- The problem -
From the entries below, gather every line containing the string "into".

- Records provided -
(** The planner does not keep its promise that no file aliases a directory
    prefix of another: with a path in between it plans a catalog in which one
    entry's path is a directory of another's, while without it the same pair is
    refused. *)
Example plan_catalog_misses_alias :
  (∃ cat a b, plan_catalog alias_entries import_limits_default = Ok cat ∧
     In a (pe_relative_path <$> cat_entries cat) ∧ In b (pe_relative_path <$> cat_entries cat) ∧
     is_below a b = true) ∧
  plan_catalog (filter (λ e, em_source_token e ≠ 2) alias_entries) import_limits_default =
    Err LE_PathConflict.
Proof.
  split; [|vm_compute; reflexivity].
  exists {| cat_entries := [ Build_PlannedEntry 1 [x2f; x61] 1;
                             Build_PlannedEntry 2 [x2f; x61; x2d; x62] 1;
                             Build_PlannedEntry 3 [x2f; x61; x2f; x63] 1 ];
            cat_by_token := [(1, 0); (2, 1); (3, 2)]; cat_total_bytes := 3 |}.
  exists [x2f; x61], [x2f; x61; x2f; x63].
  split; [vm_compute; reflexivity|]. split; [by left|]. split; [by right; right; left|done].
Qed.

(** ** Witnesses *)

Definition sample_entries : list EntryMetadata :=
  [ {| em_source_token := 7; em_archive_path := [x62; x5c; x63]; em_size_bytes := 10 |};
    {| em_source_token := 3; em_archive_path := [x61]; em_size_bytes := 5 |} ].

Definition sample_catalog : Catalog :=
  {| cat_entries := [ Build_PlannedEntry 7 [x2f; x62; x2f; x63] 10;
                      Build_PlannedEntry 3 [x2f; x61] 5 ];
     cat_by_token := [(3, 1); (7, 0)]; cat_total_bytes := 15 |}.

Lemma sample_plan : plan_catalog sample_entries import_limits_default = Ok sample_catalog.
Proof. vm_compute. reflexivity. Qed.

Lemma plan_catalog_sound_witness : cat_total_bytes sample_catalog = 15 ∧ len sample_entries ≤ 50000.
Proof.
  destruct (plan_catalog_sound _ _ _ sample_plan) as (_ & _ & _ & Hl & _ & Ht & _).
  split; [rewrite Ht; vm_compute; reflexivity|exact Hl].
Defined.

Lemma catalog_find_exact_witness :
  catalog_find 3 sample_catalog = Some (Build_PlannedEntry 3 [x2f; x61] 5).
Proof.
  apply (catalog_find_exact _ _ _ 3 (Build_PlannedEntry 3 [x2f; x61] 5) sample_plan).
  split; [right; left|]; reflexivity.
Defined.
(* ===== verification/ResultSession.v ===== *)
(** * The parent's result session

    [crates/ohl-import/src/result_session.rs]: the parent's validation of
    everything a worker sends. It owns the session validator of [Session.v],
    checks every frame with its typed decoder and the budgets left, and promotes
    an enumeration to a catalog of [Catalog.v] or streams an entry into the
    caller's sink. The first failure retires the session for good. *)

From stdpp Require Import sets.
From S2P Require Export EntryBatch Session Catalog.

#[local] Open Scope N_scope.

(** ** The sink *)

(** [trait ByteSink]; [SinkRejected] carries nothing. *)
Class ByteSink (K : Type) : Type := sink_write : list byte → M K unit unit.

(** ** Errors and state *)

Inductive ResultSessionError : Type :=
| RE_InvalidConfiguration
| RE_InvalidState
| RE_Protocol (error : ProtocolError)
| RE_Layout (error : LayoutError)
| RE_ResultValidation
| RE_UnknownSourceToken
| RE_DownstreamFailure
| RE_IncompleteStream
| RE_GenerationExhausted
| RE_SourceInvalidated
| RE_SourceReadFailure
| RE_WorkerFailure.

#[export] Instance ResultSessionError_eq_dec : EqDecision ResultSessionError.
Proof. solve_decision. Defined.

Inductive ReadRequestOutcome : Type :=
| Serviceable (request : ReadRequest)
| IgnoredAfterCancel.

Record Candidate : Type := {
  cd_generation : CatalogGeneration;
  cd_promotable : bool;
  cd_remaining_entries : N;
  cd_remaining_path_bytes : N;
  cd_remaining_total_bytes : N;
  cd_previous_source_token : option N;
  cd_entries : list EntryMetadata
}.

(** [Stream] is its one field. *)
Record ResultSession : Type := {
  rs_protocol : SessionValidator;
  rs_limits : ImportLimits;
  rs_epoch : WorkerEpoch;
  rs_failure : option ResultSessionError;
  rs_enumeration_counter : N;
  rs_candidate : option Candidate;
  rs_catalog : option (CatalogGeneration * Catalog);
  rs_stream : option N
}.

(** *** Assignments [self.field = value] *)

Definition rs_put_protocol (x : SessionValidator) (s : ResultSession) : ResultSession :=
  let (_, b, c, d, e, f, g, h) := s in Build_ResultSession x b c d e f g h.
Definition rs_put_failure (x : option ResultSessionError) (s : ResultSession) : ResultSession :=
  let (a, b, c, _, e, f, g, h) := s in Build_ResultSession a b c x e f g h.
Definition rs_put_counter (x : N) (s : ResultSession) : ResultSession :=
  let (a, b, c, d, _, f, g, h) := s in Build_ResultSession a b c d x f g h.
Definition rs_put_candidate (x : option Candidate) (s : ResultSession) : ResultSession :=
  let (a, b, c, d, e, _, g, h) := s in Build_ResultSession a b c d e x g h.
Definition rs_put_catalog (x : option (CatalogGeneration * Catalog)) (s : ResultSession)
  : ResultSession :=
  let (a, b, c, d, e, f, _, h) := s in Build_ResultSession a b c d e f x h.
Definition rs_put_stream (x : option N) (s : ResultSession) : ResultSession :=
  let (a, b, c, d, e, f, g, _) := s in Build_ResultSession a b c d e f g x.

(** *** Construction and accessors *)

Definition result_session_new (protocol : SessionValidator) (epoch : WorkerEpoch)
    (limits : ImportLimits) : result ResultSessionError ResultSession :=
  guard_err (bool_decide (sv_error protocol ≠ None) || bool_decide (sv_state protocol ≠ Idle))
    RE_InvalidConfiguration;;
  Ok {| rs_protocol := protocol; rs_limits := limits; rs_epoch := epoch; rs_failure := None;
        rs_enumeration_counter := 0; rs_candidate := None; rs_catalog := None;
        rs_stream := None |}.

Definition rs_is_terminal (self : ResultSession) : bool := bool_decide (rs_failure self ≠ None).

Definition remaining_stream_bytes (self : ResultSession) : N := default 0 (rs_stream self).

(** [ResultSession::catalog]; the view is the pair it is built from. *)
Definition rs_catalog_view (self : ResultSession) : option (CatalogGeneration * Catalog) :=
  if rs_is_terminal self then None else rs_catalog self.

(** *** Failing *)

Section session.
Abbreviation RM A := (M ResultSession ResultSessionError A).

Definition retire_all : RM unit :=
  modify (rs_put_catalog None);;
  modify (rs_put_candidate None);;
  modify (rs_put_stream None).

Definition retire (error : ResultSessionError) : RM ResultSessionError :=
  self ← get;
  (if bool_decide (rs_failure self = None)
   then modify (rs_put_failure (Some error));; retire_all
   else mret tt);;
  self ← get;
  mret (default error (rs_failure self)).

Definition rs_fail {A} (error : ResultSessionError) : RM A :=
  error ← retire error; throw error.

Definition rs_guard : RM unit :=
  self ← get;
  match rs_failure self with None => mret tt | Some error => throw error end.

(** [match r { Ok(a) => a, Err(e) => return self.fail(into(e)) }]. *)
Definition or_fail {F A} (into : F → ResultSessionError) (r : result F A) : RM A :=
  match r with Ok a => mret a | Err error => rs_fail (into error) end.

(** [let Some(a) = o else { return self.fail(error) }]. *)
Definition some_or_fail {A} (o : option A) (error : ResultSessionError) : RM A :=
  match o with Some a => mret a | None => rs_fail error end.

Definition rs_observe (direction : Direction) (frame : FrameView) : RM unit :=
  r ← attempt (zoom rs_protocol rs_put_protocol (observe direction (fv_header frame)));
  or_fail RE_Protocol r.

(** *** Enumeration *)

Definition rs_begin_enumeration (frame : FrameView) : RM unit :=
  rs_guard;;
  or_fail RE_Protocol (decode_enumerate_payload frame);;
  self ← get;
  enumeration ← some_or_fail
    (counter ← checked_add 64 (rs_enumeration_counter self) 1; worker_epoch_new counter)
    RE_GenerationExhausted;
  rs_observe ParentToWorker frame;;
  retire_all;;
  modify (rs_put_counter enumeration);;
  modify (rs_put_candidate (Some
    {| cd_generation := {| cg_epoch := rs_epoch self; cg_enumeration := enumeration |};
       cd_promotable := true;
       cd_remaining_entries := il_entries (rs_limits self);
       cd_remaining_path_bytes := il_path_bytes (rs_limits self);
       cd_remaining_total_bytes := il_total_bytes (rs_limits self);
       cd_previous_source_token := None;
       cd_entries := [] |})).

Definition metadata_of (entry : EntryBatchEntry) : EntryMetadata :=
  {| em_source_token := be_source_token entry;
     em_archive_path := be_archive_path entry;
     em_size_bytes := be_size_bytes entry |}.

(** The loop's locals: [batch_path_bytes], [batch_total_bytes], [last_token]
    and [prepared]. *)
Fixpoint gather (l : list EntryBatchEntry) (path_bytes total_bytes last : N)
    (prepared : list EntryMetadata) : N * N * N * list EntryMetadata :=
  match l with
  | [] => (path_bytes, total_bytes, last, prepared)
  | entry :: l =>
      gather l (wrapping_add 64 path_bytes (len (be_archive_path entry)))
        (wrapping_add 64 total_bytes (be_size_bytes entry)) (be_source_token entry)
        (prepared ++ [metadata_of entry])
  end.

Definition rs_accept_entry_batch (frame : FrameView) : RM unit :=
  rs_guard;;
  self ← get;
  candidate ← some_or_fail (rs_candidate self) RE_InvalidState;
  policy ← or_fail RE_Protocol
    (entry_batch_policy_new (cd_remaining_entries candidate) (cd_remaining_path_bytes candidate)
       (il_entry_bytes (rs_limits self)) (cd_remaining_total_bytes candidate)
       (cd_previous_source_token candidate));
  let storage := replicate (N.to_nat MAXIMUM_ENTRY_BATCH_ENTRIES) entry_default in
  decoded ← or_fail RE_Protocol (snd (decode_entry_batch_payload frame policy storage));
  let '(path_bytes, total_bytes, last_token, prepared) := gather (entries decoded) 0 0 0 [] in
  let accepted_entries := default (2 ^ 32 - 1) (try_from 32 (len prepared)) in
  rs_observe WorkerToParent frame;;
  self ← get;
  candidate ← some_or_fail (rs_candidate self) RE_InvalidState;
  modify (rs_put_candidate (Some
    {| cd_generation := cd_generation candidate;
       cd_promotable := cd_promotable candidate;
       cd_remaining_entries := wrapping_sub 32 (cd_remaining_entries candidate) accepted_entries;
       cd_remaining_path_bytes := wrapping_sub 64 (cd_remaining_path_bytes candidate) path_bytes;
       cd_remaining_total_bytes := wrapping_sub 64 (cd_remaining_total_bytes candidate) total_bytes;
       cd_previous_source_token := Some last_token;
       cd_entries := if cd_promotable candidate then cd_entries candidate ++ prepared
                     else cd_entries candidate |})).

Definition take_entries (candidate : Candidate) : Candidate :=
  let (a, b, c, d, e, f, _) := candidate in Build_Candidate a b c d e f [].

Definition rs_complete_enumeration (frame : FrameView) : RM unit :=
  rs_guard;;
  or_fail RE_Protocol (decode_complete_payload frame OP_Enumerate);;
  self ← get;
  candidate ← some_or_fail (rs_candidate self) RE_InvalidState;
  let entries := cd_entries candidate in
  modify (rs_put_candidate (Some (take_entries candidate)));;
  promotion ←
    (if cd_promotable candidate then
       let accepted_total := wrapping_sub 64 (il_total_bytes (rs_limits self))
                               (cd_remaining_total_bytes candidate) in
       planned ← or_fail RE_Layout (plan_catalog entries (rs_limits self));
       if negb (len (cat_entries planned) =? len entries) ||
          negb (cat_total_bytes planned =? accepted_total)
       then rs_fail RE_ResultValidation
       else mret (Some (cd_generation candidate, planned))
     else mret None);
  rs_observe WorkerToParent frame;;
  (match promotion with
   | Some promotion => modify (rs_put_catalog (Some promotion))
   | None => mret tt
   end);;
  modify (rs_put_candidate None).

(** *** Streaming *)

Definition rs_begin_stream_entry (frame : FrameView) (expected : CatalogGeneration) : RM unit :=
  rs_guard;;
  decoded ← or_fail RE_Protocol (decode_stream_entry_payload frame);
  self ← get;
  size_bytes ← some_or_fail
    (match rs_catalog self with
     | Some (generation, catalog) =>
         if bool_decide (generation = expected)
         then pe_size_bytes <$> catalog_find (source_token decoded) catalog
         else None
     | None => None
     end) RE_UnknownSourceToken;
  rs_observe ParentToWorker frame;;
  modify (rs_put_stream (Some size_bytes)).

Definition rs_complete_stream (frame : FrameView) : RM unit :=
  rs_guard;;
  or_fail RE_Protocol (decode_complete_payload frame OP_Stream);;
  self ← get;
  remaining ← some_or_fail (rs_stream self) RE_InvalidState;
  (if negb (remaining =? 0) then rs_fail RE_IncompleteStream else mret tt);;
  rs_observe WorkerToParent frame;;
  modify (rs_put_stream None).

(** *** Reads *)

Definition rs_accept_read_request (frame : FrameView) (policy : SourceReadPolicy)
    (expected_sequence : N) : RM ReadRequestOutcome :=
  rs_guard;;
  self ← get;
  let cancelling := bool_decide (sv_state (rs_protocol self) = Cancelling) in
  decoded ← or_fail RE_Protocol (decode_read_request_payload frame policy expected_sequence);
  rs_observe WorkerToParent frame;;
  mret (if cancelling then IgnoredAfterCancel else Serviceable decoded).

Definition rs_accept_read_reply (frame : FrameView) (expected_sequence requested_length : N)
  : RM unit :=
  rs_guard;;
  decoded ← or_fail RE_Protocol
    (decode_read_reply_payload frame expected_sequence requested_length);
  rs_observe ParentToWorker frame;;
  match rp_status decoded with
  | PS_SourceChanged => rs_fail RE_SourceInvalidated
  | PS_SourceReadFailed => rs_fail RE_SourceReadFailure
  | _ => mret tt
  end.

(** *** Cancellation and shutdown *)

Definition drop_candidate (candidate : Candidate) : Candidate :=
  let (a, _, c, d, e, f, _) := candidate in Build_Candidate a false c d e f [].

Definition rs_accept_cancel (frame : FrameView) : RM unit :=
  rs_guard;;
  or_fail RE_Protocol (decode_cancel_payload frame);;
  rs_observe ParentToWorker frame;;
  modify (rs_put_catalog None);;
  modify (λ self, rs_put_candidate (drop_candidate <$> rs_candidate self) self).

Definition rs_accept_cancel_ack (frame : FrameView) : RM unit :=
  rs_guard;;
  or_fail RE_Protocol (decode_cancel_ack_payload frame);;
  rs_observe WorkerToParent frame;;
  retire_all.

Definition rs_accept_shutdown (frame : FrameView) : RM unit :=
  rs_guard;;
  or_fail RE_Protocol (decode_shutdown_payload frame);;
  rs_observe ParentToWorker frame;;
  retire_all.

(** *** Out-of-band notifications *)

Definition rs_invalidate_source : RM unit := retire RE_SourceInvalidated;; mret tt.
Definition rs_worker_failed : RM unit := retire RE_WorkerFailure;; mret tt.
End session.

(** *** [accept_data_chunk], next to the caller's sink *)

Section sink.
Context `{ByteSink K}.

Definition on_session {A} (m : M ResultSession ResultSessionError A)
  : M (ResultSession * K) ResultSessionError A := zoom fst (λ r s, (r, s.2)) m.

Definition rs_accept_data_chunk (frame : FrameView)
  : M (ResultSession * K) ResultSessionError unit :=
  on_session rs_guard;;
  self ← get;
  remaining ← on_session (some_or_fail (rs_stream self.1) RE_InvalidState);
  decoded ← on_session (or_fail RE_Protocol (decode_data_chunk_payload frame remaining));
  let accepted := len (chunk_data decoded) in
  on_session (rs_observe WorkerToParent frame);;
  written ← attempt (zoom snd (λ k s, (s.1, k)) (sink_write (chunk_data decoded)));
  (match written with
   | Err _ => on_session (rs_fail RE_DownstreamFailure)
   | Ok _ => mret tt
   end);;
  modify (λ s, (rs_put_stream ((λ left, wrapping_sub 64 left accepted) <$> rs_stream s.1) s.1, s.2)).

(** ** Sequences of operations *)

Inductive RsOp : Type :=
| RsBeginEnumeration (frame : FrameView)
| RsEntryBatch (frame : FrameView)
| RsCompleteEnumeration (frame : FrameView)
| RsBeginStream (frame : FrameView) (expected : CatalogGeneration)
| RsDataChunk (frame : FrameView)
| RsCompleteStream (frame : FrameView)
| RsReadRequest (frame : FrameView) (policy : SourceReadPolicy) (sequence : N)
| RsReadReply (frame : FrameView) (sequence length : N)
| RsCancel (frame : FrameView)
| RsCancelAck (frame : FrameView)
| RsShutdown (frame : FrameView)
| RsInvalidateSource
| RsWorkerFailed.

- Response to this exercise -
    an enumeration to a catalog of [Catalog.v] or streams an entry into the
(** [match r { Ok(a) => a, Err(e) => return self.fail(into(e)) }]. *)
Definition or_fail {F A} (into : F → ResultSessionError) (r : result F A) : RM A :=
  match r with Ok a => mret a | Err error => rs_fail (into error) end.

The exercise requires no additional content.